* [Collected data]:
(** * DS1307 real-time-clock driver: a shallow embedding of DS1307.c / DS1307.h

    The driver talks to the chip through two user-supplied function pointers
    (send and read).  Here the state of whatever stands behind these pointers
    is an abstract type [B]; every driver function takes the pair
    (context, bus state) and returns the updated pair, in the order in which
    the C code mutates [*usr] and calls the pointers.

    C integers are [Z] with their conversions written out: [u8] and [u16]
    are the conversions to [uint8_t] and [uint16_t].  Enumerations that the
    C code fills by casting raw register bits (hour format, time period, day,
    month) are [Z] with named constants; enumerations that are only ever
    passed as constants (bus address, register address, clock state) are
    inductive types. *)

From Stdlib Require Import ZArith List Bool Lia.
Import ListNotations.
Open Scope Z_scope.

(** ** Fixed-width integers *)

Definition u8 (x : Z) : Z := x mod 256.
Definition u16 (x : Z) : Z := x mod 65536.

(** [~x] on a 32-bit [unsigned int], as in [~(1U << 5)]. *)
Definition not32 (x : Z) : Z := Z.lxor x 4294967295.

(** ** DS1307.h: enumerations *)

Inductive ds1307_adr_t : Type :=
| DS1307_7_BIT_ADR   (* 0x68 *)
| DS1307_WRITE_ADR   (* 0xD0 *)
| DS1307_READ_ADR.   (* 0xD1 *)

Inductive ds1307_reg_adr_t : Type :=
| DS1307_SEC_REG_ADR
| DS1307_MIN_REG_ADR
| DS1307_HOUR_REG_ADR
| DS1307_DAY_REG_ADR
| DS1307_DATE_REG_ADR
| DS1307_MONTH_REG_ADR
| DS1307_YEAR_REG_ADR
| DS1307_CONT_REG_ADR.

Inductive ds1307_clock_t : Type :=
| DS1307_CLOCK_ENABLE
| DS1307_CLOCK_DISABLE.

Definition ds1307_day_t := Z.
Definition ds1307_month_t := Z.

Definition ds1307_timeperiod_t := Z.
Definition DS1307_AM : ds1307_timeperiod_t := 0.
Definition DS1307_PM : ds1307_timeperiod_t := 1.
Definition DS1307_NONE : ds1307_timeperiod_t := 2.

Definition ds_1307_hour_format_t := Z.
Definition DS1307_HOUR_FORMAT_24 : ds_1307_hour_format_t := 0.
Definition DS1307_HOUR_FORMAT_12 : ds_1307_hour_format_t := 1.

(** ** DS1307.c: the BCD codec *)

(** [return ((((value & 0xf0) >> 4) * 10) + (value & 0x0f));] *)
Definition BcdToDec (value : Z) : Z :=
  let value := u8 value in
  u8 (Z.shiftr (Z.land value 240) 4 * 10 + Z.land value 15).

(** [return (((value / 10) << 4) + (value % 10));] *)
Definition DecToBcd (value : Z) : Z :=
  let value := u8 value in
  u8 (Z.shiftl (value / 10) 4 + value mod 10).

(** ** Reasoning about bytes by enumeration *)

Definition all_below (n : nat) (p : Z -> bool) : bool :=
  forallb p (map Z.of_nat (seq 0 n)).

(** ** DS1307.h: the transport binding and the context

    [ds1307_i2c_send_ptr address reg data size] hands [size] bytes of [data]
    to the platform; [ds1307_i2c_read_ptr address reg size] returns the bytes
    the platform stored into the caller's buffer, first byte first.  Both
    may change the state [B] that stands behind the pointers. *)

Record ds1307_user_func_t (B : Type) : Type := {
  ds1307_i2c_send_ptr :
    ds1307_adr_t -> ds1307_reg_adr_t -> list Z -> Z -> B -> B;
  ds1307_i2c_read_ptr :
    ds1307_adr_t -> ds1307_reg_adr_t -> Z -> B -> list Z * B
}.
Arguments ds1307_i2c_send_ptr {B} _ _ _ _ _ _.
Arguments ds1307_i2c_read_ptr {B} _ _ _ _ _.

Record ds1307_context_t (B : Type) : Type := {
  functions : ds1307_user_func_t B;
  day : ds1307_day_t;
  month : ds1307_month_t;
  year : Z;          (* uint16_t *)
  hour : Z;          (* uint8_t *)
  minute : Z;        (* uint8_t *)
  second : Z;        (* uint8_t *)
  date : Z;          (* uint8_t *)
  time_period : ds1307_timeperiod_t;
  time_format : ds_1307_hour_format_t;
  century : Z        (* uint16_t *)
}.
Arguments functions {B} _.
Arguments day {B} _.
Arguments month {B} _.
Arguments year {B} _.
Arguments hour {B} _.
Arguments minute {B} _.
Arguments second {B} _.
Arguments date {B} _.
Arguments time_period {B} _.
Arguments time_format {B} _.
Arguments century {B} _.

* [Problem to solve]: Send back exactly the lines from the line with "day : ds1307_day_t;" through the end of the records.

* [Solution to this problem]:
  day : ds1307_day_t;
  month : ds1307_month_t;
  year : Z;          (* uint16_t *)
  hour : Z;          (* uint8_t *)
  minute : Z;        (* uint8_t *)
  second : Z;        (* uint8_t *)
  date : Z;          (* uint8_t *)
  time_period : ds1307_timeperiod_t;
  time_format : ds_1307_hour_format_t;
  century : Z        (* uint16_t *)
}.
Arguments functions {B} _.
Arguments day {B} _.
Arguments month {B} _.
Arguments year {B} _.
Arguments hour {B} _.
Arguments minute {B} _.
Arguments second {B} _.
Arguments date {B} _.
Arguments time_period {B} _.
Arguments time_format {B} _.
Arguments century {B} _.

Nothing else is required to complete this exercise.